_What the task asks_: Look through the records below, count the lines with the word "others", and reply with only the number.

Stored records
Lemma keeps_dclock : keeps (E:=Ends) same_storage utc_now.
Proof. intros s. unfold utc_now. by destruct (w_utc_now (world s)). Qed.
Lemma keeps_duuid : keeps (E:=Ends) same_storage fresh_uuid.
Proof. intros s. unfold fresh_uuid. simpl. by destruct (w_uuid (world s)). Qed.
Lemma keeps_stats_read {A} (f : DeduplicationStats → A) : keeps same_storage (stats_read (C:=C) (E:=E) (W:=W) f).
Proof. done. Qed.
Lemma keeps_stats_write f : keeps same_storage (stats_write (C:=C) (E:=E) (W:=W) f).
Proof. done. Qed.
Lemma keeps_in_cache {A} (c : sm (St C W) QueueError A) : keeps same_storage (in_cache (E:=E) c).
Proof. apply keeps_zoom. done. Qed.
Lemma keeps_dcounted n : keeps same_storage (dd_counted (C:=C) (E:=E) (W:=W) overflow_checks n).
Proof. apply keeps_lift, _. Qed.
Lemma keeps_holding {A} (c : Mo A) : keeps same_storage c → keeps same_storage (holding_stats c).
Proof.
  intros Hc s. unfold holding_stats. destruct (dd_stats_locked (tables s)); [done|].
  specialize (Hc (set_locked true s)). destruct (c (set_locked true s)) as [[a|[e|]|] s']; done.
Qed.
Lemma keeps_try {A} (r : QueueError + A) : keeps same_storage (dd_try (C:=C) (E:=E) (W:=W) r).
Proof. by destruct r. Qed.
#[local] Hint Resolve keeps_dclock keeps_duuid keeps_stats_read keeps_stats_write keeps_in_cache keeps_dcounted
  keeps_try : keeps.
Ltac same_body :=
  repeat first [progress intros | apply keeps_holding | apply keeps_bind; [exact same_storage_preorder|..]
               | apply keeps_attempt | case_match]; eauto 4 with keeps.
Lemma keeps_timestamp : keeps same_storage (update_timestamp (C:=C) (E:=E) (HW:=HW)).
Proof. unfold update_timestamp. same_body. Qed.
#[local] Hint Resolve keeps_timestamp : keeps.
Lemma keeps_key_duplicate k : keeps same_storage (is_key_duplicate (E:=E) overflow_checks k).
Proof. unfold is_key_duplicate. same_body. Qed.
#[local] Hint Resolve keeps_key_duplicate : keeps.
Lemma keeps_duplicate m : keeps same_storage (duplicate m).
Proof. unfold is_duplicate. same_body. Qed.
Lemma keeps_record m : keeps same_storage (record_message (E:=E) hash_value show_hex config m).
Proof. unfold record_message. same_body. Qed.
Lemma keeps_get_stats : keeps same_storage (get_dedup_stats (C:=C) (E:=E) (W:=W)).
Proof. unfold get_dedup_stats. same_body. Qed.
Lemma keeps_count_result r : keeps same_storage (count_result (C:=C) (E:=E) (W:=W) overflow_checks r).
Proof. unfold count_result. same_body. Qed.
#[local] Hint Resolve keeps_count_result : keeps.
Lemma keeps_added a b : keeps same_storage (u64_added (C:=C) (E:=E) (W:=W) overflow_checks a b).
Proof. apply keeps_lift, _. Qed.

==

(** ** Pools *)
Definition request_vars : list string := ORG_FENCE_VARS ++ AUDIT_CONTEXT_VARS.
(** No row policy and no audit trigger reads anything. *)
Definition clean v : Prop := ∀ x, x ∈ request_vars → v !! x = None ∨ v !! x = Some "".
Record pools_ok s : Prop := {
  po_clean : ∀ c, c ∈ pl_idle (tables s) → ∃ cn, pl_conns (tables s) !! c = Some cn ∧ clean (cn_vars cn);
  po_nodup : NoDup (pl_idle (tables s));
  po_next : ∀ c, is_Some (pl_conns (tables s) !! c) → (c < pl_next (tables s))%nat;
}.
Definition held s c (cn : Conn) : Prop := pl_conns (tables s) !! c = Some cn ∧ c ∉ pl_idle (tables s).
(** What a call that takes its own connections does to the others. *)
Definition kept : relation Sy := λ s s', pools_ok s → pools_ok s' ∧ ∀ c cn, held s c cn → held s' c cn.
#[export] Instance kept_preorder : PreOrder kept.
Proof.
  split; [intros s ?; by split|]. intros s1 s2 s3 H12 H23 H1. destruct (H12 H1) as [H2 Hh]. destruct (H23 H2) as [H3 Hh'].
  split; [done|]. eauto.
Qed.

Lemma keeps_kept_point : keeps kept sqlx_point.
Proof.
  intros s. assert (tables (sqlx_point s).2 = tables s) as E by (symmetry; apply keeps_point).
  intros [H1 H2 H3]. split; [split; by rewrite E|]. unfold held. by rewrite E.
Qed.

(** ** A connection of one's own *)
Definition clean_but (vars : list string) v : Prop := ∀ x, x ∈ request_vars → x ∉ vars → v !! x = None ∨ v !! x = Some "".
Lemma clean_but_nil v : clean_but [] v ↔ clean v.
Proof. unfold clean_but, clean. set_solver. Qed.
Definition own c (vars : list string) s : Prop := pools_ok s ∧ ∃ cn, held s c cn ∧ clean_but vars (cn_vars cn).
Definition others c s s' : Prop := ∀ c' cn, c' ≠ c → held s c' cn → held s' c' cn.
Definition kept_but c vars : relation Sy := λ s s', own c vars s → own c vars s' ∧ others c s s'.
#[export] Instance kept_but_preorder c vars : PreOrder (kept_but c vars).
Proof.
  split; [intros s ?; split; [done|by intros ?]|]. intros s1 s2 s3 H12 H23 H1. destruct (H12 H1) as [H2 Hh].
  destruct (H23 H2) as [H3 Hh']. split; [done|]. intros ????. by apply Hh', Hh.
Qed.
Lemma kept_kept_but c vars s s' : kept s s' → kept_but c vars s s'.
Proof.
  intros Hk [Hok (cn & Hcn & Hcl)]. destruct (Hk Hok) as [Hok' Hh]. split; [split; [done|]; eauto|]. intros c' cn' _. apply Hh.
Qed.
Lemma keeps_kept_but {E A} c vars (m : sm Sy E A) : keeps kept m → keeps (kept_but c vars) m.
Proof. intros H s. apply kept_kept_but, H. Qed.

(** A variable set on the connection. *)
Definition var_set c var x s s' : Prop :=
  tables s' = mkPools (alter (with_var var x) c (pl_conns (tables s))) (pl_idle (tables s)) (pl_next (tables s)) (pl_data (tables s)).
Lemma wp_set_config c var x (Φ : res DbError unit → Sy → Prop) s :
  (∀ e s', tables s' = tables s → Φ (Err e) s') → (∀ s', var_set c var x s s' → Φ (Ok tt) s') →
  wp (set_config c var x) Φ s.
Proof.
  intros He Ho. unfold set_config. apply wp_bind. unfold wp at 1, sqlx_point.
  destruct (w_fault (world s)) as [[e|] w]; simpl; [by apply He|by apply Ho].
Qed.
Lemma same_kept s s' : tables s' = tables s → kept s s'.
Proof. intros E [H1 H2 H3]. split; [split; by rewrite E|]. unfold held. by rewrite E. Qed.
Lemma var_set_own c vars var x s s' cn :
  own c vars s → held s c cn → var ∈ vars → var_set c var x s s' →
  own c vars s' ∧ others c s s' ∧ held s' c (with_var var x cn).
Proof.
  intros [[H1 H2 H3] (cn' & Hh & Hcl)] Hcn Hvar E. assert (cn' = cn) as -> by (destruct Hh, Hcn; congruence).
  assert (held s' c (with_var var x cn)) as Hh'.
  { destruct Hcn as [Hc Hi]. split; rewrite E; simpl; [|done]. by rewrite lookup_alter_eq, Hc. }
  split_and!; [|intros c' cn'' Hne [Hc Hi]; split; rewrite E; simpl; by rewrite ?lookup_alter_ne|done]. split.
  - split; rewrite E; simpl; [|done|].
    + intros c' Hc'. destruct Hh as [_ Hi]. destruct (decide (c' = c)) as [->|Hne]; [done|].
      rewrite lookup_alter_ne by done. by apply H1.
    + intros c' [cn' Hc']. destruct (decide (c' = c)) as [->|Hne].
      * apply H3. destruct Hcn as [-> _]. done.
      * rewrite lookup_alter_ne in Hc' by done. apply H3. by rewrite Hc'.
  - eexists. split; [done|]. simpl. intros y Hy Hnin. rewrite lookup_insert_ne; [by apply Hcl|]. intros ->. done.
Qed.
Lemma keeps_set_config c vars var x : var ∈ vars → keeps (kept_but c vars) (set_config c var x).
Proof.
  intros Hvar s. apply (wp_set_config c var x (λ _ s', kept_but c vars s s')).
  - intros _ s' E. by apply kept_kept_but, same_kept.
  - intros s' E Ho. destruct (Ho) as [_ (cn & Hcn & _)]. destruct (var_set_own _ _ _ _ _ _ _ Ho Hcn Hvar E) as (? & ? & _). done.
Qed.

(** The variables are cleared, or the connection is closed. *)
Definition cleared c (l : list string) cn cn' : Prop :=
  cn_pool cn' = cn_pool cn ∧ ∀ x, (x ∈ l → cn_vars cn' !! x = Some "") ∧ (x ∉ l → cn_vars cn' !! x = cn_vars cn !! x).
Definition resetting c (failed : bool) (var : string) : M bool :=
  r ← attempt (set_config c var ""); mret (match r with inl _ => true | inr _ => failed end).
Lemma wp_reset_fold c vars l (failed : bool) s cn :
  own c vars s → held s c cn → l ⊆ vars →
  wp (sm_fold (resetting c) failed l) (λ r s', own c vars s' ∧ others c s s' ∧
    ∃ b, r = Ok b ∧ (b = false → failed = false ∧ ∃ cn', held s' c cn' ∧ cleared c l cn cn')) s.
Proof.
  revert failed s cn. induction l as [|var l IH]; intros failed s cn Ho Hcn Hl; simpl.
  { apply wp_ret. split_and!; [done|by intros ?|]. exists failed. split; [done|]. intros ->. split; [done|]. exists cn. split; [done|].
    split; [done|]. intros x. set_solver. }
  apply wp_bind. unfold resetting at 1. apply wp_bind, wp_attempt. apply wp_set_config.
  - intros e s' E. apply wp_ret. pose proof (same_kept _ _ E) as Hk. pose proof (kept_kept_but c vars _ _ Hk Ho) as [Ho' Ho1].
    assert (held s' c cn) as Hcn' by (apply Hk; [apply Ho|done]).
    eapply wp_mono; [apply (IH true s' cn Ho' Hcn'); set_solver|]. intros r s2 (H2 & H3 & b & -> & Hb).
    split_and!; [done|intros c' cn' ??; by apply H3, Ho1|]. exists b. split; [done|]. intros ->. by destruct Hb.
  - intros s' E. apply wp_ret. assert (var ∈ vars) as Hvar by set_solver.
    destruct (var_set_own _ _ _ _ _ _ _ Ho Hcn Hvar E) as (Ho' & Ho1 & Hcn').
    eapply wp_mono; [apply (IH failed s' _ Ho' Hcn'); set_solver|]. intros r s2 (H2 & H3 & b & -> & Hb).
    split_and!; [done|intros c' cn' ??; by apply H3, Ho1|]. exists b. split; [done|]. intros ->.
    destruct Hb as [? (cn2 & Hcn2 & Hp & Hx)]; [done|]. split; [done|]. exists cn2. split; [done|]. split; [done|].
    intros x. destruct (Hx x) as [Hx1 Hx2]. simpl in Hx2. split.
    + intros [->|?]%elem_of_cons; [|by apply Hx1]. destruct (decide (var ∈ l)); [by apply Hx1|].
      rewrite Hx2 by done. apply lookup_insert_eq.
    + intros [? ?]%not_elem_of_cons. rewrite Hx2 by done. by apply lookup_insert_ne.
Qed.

_Result for this task_: 5